#### [WHAT IS NEEDED]
Write out again, exactly, the lines below starting at the one with "unfold to_int, int_of_digits." and ending at the one with "assert (ljust decimals".

RECORDS FOR PROCESSING: Begin

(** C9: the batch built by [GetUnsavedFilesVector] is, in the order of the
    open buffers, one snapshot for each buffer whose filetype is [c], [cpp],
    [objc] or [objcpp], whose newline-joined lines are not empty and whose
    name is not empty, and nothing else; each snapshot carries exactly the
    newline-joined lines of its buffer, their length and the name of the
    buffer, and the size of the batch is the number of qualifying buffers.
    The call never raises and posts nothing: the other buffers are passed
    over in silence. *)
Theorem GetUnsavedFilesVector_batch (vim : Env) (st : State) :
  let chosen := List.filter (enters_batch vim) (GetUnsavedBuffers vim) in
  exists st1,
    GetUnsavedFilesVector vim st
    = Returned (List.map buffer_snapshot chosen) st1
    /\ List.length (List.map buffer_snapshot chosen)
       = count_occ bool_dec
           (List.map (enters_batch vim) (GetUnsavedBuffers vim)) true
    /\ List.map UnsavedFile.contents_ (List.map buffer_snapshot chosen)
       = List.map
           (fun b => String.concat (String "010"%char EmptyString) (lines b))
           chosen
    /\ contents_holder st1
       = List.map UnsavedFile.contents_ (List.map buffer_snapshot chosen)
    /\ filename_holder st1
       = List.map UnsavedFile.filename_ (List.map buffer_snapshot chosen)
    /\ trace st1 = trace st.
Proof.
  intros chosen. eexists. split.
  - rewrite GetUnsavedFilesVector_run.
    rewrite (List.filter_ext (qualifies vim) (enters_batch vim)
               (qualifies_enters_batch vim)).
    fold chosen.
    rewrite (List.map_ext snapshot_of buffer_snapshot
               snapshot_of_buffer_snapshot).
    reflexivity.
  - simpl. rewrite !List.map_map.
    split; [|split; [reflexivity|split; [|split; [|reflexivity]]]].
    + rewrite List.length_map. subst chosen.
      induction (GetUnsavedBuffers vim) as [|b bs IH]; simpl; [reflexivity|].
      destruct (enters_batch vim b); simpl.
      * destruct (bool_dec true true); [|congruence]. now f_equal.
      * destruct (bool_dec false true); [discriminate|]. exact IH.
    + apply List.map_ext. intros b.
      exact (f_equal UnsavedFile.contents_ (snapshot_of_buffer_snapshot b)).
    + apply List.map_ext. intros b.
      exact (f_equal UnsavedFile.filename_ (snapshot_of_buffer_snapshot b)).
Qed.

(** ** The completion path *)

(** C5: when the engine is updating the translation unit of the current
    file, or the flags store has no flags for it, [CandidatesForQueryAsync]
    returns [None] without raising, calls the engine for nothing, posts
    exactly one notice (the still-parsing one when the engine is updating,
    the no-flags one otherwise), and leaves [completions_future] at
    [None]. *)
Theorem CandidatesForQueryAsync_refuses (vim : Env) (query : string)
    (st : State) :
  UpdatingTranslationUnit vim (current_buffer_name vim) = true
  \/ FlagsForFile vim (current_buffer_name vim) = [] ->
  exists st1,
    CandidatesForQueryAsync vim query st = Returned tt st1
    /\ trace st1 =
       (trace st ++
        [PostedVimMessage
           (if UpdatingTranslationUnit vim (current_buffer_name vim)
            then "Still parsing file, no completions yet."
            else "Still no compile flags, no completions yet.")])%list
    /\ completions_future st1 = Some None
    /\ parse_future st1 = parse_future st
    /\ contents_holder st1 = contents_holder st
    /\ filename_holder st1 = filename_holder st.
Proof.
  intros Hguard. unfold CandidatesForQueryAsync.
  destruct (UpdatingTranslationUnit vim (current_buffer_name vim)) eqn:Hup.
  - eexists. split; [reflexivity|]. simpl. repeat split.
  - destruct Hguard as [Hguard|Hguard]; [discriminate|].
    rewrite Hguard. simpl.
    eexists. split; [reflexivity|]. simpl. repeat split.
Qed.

RECORDS FOR PROCESSING: End
RECORDS FOR PROCESSING: Begin

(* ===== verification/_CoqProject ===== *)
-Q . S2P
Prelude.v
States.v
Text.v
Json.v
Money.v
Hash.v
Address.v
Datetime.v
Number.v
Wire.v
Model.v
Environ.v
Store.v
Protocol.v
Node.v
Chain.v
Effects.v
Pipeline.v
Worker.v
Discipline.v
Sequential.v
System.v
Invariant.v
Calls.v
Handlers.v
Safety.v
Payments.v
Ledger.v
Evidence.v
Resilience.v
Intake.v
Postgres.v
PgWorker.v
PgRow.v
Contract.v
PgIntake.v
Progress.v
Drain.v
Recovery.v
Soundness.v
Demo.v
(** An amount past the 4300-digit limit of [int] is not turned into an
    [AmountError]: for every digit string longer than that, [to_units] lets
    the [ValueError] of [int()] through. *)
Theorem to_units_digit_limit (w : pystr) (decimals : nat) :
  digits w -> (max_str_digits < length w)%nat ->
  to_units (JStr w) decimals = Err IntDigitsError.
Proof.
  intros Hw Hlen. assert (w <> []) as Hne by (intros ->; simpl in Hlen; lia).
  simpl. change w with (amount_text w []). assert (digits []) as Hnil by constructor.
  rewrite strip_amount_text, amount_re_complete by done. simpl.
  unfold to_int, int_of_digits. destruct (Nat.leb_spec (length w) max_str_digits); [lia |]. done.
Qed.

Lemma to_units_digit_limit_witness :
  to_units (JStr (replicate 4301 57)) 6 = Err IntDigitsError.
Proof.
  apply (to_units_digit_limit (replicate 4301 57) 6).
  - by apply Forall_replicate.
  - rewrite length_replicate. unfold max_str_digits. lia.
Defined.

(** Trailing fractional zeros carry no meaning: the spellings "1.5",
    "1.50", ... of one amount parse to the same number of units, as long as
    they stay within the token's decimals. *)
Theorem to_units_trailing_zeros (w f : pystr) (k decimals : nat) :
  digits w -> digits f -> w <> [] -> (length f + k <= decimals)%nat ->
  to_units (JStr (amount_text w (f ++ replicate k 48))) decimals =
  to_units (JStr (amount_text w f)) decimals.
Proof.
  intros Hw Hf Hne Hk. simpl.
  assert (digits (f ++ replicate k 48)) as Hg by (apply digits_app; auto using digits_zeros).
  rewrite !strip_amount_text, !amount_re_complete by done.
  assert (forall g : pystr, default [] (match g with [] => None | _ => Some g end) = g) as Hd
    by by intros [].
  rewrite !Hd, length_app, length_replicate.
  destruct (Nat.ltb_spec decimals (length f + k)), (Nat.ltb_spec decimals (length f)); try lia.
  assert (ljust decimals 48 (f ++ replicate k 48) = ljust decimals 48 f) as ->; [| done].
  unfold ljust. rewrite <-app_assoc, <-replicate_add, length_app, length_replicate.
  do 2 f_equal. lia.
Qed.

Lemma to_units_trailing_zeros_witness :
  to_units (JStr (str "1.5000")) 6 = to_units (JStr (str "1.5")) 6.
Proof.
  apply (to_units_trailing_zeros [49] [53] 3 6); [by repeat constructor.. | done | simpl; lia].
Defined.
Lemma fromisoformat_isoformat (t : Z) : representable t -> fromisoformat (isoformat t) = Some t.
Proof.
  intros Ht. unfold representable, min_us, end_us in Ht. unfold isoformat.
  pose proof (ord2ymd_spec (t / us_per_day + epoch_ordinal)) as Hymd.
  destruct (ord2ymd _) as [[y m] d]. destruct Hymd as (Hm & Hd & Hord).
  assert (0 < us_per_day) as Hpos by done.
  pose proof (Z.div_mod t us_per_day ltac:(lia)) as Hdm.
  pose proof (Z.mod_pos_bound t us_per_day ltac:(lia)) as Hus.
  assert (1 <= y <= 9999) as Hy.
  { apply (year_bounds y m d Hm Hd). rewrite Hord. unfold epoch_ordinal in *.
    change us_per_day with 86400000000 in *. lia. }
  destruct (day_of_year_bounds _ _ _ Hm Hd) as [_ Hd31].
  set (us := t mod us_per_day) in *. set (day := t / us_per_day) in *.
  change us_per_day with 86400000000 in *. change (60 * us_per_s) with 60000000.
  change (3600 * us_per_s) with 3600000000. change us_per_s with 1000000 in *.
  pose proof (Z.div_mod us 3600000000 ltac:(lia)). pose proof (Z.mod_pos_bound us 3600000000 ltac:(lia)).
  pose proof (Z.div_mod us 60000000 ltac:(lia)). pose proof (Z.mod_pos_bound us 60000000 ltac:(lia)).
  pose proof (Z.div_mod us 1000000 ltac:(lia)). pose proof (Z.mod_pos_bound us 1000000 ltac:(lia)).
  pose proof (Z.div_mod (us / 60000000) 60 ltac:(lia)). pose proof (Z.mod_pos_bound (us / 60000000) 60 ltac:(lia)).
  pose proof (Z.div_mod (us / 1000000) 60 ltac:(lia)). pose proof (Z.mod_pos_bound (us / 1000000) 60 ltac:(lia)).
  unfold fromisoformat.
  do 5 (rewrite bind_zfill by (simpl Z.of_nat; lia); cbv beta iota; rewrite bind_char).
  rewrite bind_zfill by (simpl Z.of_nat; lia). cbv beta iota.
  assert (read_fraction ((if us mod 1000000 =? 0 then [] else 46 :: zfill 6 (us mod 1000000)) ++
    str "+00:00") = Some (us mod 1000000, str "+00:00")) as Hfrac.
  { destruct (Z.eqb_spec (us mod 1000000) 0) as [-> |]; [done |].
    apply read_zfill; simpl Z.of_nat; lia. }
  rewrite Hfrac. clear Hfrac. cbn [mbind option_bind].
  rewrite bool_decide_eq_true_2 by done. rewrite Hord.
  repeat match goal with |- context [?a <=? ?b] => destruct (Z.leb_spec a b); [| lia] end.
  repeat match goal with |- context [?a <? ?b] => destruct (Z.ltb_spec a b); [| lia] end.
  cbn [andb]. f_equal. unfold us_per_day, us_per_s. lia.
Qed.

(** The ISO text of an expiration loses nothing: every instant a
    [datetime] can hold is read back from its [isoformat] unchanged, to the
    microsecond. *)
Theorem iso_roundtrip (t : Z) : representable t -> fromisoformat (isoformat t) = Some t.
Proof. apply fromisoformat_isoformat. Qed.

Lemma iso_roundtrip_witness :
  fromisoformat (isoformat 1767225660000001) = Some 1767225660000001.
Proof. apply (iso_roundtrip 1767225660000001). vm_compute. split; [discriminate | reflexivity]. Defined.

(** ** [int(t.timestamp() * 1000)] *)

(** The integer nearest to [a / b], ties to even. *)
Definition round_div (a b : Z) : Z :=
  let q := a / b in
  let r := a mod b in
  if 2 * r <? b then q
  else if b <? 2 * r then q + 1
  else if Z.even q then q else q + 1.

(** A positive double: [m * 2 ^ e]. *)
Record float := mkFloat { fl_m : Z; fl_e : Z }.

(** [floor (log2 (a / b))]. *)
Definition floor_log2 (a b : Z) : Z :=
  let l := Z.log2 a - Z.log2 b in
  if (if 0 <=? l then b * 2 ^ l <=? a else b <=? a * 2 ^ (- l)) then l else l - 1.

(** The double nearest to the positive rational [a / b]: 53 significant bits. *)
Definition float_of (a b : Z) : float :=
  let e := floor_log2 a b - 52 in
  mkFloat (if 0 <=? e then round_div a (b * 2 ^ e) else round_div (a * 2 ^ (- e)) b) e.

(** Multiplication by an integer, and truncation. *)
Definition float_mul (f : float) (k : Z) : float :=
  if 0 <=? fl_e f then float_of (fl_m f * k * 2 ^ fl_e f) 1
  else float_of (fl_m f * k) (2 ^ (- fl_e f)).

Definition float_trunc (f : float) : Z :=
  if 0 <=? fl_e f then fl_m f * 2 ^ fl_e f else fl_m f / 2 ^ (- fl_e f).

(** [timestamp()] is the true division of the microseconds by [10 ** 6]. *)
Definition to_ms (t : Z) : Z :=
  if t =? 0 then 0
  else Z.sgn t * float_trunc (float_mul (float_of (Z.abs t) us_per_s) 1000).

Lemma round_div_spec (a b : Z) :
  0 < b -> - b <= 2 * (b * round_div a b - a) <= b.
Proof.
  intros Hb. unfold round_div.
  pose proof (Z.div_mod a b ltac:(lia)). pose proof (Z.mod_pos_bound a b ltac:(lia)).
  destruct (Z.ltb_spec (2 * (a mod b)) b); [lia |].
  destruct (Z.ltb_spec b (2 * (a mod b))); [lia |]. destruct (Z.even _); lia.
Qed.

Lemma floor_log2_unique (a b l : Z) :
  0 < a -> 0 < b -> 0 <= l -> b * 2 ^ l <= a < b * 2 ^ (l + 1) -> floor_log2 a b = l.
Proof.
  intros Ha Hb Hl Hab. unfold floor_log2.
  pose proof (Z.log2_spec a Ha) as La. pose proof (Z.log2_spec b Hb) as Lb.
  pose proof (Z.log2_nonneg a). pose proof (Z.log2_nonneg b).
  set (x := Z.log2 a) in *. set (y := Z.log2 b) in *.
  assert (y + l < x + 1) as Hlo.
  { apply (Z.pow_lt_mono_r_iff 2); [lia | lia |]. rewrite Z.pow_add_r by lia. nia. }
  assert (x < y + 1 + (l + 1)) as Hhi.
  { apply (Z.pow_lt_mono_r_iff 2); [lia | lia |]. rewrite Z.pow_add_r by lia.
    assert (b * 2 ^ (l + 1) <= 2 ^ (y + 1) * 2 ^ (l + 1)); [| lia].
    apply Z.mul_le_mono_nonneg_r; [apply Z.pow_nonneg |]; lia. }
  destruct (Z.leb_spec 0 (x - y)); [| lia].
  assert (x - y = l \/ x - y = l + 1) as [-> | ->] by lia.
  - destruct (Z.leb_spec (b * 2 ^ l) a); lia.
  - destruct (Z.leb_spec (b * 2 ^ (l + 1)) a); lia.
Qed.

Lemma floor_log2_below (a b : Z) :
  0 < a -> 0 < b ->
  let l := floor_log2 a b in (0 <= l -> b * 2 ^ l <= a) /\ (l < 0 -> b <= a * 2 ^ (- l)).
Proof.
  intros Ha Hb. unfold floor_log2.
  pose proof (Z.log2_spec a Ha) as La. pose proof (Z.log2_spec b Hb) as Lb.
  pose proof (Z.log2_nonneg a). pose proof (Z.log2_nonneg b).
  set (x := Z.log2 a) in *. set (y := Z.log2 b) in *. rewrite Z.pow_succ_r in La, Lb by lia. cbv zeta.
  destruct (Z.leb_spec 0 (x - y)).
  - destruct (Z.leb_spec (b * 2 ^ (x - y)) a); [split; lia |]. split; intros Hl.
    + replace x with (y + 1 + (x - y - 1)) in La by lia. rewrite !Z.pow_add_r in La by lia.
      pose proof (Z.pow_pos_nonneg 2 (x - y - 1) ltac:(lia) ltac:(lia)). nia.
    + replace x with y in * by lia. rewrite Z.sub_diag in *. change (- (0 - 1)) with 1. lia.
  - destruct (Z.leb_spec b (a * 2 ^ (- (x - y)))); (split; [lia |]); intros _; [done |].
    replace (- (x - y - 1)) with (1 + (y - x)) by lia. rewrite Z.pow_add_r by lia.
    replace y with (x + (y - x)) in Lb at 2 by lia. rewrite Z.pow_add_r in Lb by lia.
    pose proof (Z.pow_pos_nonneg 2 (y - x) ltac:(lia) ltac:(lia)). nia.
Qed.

RECORDS FOR PROCESSING: End

#### [WRITTEN REPLY]
  unfold to_int, int_of_digits. destruct (Nat.leb_spec (length w) max_str_digits); [lia |]. done.
Qed.

Lemma to_units_digit_limit_witness :
  to_units (JStr (replicate 4301 57)) 6 = Err IntDigitsError.
Proof.
  apply (to_units_digit_limit (replicate 4301 57) 6).
  - by apply Forall_replicate.
  - rewrite length_replicate. unfold max_str_digits. lia.
Defined.

(** Trailing fractional zeros carry no meaning: the spellings "1.5",
    "1.50", ... of one amount parse to the same number of units, as long as
    they stay within the token's decimals. *)
Theorem to_units_trailing_zeros (w f : pystr) (k decimals : nat) :
  digits w -> digits f -> w <> [] -> (length f + k <= decimals)%nat ->
  to_units (JStr (amount_text w (f ++ replicate k 48))) decimals =
  to_units (JStr (amount_text w f)) decimals.
Proof.
  intros Hw Hf Hne Hk. simpl.
  assert (digits (f ++ replicate k 48)) as Hg by (apply digits_app; auto using digits_zeros).
  rewrite !strip_amount_text, !amount_re_complete by done.
  assert (forall g : pystr, default [] (match g with [] => None | _ => Some g end) = g) as Hd
    by by intros [].
  rewrite !Hd, length_app, length_replicate.
  destruct (Nat.ltb_spec decimals (length f + k)), (Nat.ltb_spec decimals (length f)); try lia.
  assert (ljust decimals 48 (f ++ replicate k 48) = ljust decimals 48 f) as ->; [| done].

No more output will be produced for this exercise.